• ACTIVITY: In this exercise, each record below is to be written out again exactly.

• WORKING DATA:
(** * VentoExpert v2: protocol codec, retrying transport and poll cycle

    A shallow embedding of [custom_components/ventoexpertv2/sensor.py]:
    the checksum, the request builder, the response parser, the retrying
    UDP request and the coordinator's update step, followed by the
    properties of the specification that concern them.

    Conventions of the embedding:
    - a Python [int] is a [Z]; a [bytes] object is a [list byte], and reading
      an element yields the [int] given by [int_of];
    - a Python [str] is the list of its code points;
    - a [dict] with [int] keys is a [gmap Z value];
    - a call that may raise returns an [outcome]; the [while] loop of the
      parser takes fuel and answers [NoFuel] when it is used up;
    - the network is a [world]: what each exchange of datagrams will yield,
      how many exchanges have been made, and the log of sends and sleeps.
    Calls to the logger have no bearing on any result and are left out. *)

From Stdlib Require Import ZArith NArith QArith Lia List Ascii String.
From Stdlib.Strings Require Import Byte.
From stdpp Require Import base option list gmap.

Open Scope Z_scope.

(* ===================================================================== *)
(** * Python objects                                                      *)
(* ===================================================================== *)

(** Exceptions that the modelled code can meet.  [UpdateFailed] carries its
    message; the message built by the f-string [f"...{err}"] keeps the
    exception it formats. *)
Inductive exn : Type :=
| UnicodeEncodeError
| ValueError
| IndexError
| OSError
| UpdateFailed (msg : text)
with text : Type :=
| Plain (s : string)
| Formatted (prefix : string) (err : exn).

Inductive outcome (A : Type) : Type :=
| Returned (a : A)
| Raised (e : exn)
| NoFuel.
Arguments Returned {A} a.
Arguments Raised {A} e.
Arguments NoFuel {A}.

#[global] Instance outcome_ret : MRet outcome := fun _ a => Returned a.
#[global] Instance outcome_bind : MBind outcome := fun _ _ k o =>
  match o with
  | Returned a => k a
  | Raised e => Raised e
  | NoFuel => NoFuel
  end.

#[global] Instance outcome_fmap : FMap outcome := fun _ _ f o =>
  match o with
  | Returned a => Returned (f a)
  | Raised e => Raised e
  | NoFuel => NoFuel
  end.

Abbreviation bytes := (list byte).
Abbreviation str := (list N).

(** The value stored under a parameter id: an [int] or a tuple of [int]s. *)
Inductive value : Type :=
| VInt (n : Z)
| VTuple (items : list Z).

Definition len {A : Type} (l : list A) : Z := Z.of_nat (length l).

• TASK OUTPUT:
(** * VentoExpert v2: protocol codec, retrying transport and poll cycle

    A shallow embedding of [custom_components/ventoexpertv2/sensor.py]:
    the checksum, the request builder, the response parser, the retrying
    UDP request and the coordinator's update step, followed by the
    properties of the specification that concern them.

    Conventions of the embedding:
    - a Python [int] is a [Z]; a [bytes] object is a [list byte], and reading
      an element yields the [int] given by [int_of];
    - a Python [str] is the list of its code points;
    - a [dict] with [int] keys is a [gmap Z value];
    - a call that may raise returns an [outcome]; the [while] loop of the
      parser takes fuel and answers [NoFuel] when it is used up;
    - the network is a [world]: what each exchange of datagrams will yield,
      how many exchanges have been made, and the log of sends and sleeps.
    Calls to the logger have no bearing on any result and are left out. *)

From Stdlib Require Import ZArith NArith QArith Lia List Ascii String.
From Stdlib.Strings Require Import Byte.
From stdpp Require Import base option list gmap.

Open Scope Z_scope.

(* ===================================================================== *)
(** * Python objects                                                      *)
(* ===================================================================== *)

(** Exceptions that the modelled code can meet.  [UpdateFailed] carries its
    message; the message built by the f-string [f"...{err}"] keeps the
    exception it formats. *)
Inductive exn : Type :=
| UnicodeEncodeError
| ValueError
| IndexError
| OSError
| UpdateFailed (msg : text)
with text : Type :=
| Plain (s : string)
| Formatted (prefix : string) (err : exn).

Inductive outcome (A : Type) : Type :=
| Returned (a : A)
| Raised (e : exn)
| NoFuel.
Arguments Returned {A} a.
Arguments Raised {A} e.
Arguments NoFuel {A}.

#[global] Instance outcome_ret : MRet outcome := fun _ a => Returned a.
#[global] Instance outcome_bind : MBind outcome := fun _ _ k o =>
  match o with
  | Returned a => k a
  | Raised e => Raised e
  | NoFuel => NoFuel
  end.

#[global] Instance outcome_fmap : FMap outcome := fun _ _ f o =>
  match o with
  | Returned a => Returned (f a)
  | Raised e => Raised e
  | NoFuel => NoFuel
  end.

Abbreviation bytes := (list byte).
Abbreviation str := (list N).

(** The value stored under a parameter id: an [int] or a tuple of [int]s. *)
Inductive value : Type :=
| VInt (n : Z)
| VTuple (items : list Z).

Definition len {A : Type} (l : list A) : Z := Z.of_nat (length l).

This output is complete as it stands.